LAUSR

BACKGROUND Topical delivery of therapeutic agents is considered beneficial due to various advantages like ease of administration, avoidance of the first-pass effect, and improved patient compliance. Therefore, scientists around the globe are exploring this route for the delivery of drugs nowadays. OBJECTIVE The present investigation aimed to prepare, optimize, and characterize in-vitro the urea-loaded microsponges for efficient topical delivery. METHODS Urea-loaded ethylcellulose microsponges were prepared using quasi emulsion solvent diffusion technique and optimized using Box-Behnken design (BBD).
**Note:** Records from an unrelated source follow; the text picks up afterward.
(* ===== verification/RunProofs.v ===== *)
(** * The interpreter: every run terminates, stays in bounds and pays for itself

    The jump tables satisfy what the loop assumes ([op_wf], checked on all ten
    tables); with the contracts of the gas functions and of the instructions,
    one iteration keeps the machine well-formed and consumes gas
    ([step_ok]); by induction on the fuel, a loop whose fuel exceeds the gas of
    its contract never runs out of fuel ([runLoop_ok]), and the OVM's methods
    keep the promises of [SubsOk]. *)
From S2P Require Import Prelude Uint256 Params GoMath VmStack Analysis Rlp RlpProofs StateDB.
From S2P Require Import StateInv VmCore VmGas Instructions JumpTable Interpreter VmInv GasProofs.
From S2P Require Import ExecProofs.

(** ** What the loop needs of a table entry *)
Definition gas_positive (g : option gasFn) : bool :=
  match g with
  | Some (g_gasSStore | g_gasSStoreEIP2200 | g_gasSStoreEIP2929 | g_gasSStoreEIP3529
         | g_makeGasLog _ | g_gasExpFrontier | g_gasExpEIP158 | g_gasSLoadEIP2929) => true
  | _ => false
  end.

(** The gas function of a call instruction pays for the callee's gas. *)
Definition call_paired (f : executionFunc) (g : option gasFn) : bool :=
  match f, g with
  | f_opCall, Some (g_gasCall | g_gasCallEIP2929)
  | f_opCallCode, Some (g_gasCallCode | g_gasCallCodeEIP2929)
  | f_opDelegateCall, Some (g_gasDelegateCall | g_gasDelegateCallEIP2929)
  | f_opStaticCall, Some (g_gasStaticCall | g_gasStaticCallEIP2929) => true
  | (f_opCall | f_opCallCode | f_opDelegateCall | f_opStaticCall), _ => false
  | _, _ => true
  end.

Definition dynamic_wf (op : operation) : bool :=
  match dynamicGas op with
  | None => bool_decide (memorySize op = None)
  | Some g => (gas_pops g <=? op_minStack op) &&
              (gas_mem g || bool_decide (memorySize op = None))
  end.

Definition op_wf (op : operation) : bool :=
  exec_args (execute op) &&
  (exec_pops (execute op) <=? op_minStack op) &&
  (op_maxStack op - exec_pops (execute op) + exec_pushes (execute op) <=? StackLimit) &&
  bool_decide (exec_memfn (execute op) = memorySize op) &&
  dynamic_wf op &&
  (0 <=? constantGas op) && (constantGas op <? two64) &&
  (halts (execute op) || (1 <=? constantGas op) || gas_positive (dynamicGas op)) &&
  call_paired (execute op) (dynamicGas op).

(** The access-list aware call prices appear from Berlin on, RANDOM in the merge
    table. *)
Definition op_fork_ok (berlin merge : bool) (op : operation) : bool :=
  implb (match dynamicGas op with Some g => needs_eip150 g | None => false end) berlin &&
  implb (bool_decide (execute op = f_opRandom)) merge.

Definition table_wf (berlin merge : bool) (jt : JumpTable) : bool :=
  (length jt =? 256)%nat &&
  forallb (fun e => match e with
                    | Some op => op_wf op && op_fork_ok berlin merge op
                    | None => false
                    end) jt &&
  match jt with Some op :: _ => bool_decide (execute op = f_opStop) | _ => false end.

(** Whether the selected table has the prices of EIP-2929. *)
Definition has_berlin (r : Rules) : bool := IsMerge r || IsLondon r || IsBerlin r.

Definition built_wf (berlin merge : bool) (t : outcome JumpTable) : bool :=
  match t with Ret jt => table_wf berlin merge jt | _ => false end.

(** All ten tables are built without panicking and satisfy the check. *)
Lemma tables_wf :
  forallb (built_wf false false)
    [newFrontierInstructionSet; newHomesteadInstructionSet; newTangerineWhistleInstructionSet;
     newSpuriousDragonInstructionSet; newByzantiumInstructionSet; newConstantinopleInstructionSet;
     newIstanbulInstructionSet] = true /\
  forallb (built_wf true false) [newBerlinInstructionSet; newLondonInstructionSet] = true /\
  built_wf true true newMergeInstructionSet = true.
Proof. split; [vm_compute; reflexivity|]. split; vm_compute; reflexivity. Qed.

Lemma built_inv b m t : built_wf b m t = true -> exists jt, t = Ret jt /\ table_wf b m jt = true.
Proof. unfold built_wf. destruct t; [|done|done]. eauto. Qed.

Lemma select_table_wf r : exists jt,
  select_table r = Ret jt /\ table_wf (has_berlin r) (IsMerge r) jt = true.
Proof.
  destruct tables_wf as (H1 & H2 & H3). unfold select_table, has_berlin.
  cbn [forallb] in H1, H2. rewrite !andb_true_iff in H1, H2.
  apply built_inv. repeat case_match; cbn [orb]; tauto.
Qed.

(** ** Facts a checked entry gives *)
Definition floor1 (g : option gasFn) : Z := if gas_positive g then 1 else 0.

Lemma op_wf_facts op : op_wf op = true ->
  exec_args (execute op) = true /\ exec_pops (execute op) <= op_minStack op /\
  op_maxStack op - exec_pops (execute op) + exec_pushes (execute op) <= StackLimit /\
  exec_memfn (execute op) = memorySize op /\ dynamic_wf op = true /\
  0 <= constantGas op < two64 /\
  (halts (execute op) = false -> 1 <= constantGas op + floor1 (dynamicGas op)) /\
  call_paired (execute op) (dynamicGas op) = true.
Proof.
  unfold op_wf. rewrite !andb_true_iff, bool_decide_eq_true, !orb_true_iff.
  intros [[[[[[[[? ?] ?] ?] ?] ?] ?] Hc] ?]. unfold floor1.
  split_and!; try done; try lia. intros Hh. rewrite Hh in Hc.
  destruct (gas_positive _); [lia|]. destruct Hc as [[?|?]|?]; [done|lia|done].
Qed.

Definition mem_pops (f : memorySizeFunc) : Z :=
  match f with
  | m_memoryMLoad | m_memoryMStore8 | m_memoryMStore => 1
  | m_memoryKeccak256 | m_memoryReturn | m_memoryRevert | m_memoryLog => 2
  | m_memoryCallDataCopy | m_memoryReturnDataCopy | m_memoryCodeCopy | m_memoryCreate
  | m_memoryCreate2 => 3
  | m_memoryExtCodeCopy => 4
  | m_memoryCall => 7
  | m_memoryDelegateCall | m_memoryStaticCall => 6
  end.

Lemma exec_memfn_pops f mf : exec_args f = true -> exec_memfn f = Some mf ->
  mem_pops mf <= exec_pops f.
Proof. destruct f; cbn; intros Ha [= <-]; cbn; lia. Qed.

Section run.
Context {U : Uint256} {L : Uint256Laws U} {C : Crypto} {CL : CryptoLaws C}.
Context {B : ByteUtils} {BL : ByteUtilsLaws B}.

Lemma calcMemSize64WithUint_u64 x l : is_u64 (calcMemSize64WithUint x l).1.
Proof.
  unfold calcMemSize64WithUint. destruct (l =? 0); [unfold is_u64; cbn; lia|].
  unfold Uint64WithOverflow. destruct (negb _); [unfold is_u64; cbn; lia|]. apply wrap64_range.
Qed.

Lemma memSizeBack_ret a b st : wf_stack st -> 0 <= a < zlen st -> 0 <= b < zlen st ->
  exists s ov, memSizeBack a b st = Ret (s, ov) /\ is_u64 s.
Proof.
  intros Hst Ha Hb. unfold memSizeBack.
  destruct (Back_wf st a Hst Ha) as (x & -> & _). destruct (Back_wf st b Hst Hb) as (y & -> & _).
  cbn [obind]. do 2 eexists. split; [by rewrite <- surjective_pairing|].
  unfold calcMemSize64. destruct (negb _); [unfold is_u64; cbn; lia|].
  apply calcMemSize64WithUint_u64.
Qed.

Lemma memSizeMax_ret a b a' b' st : wf_stack st -> 0 <= a < zlen st -> 0 <= b < zlen st ->
  0 <= a' < zlen st -> 0 <= b' < zlen st ->
  exists s ov, memSizeMax a b a' b' st = Ret (s, ov) /\ is_u64 s.
Proof.
  intros Hst Ha Hb Ha' Hb'. unfold memSizeMax.
  assert (is_u64 0) by (unfold is_u64; lia).
  destruct (memSizeBack_ret a b st Hst Ha Hb) as (x & ov & -> & Hx). cbn [obind].
  destruct ov; [eauto|].
  destruct (memSizeBack_ret a' b' st Hst Ha' Hb') as (y & ov & -> & Hy). cbn [obind].
  destruct ov; [eauto|]. destruct (y <? x); eauto.
Qed.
Furthermore, they were characterized in-vitro exploring various techniques like Scanning electron microscopy (SEM), Differential scanning calorimetry (DSC), Fourier-transform infrared spectroscopy (FT-IR), and X-ray diffraction analysis (XRD). In-vitro drug release and release kinetics analysis was also performed. RESULTS Urea-loaded microsponges were spherical and porous. Optimized urea loaded microsponges showed a minimum size (39.78 ± 1.98 µm), high entrapment (74.56 ± 2.8%), acceptable polydispersity index (PDI) (0.224 ± 0.081) and zeta potential (-21.9 ± 2.9 mV). These microsponges were capable to sustain the release of urea for 24 h (91.21 ± 5.20%) and the mechanism of release was the combination of diffusion and erosion. CONCLUSION The developed microsponge system could be beneficial for topical delivery of urea as it could reduce the dosing frequency of urea and increase patient compliance through its sustained release.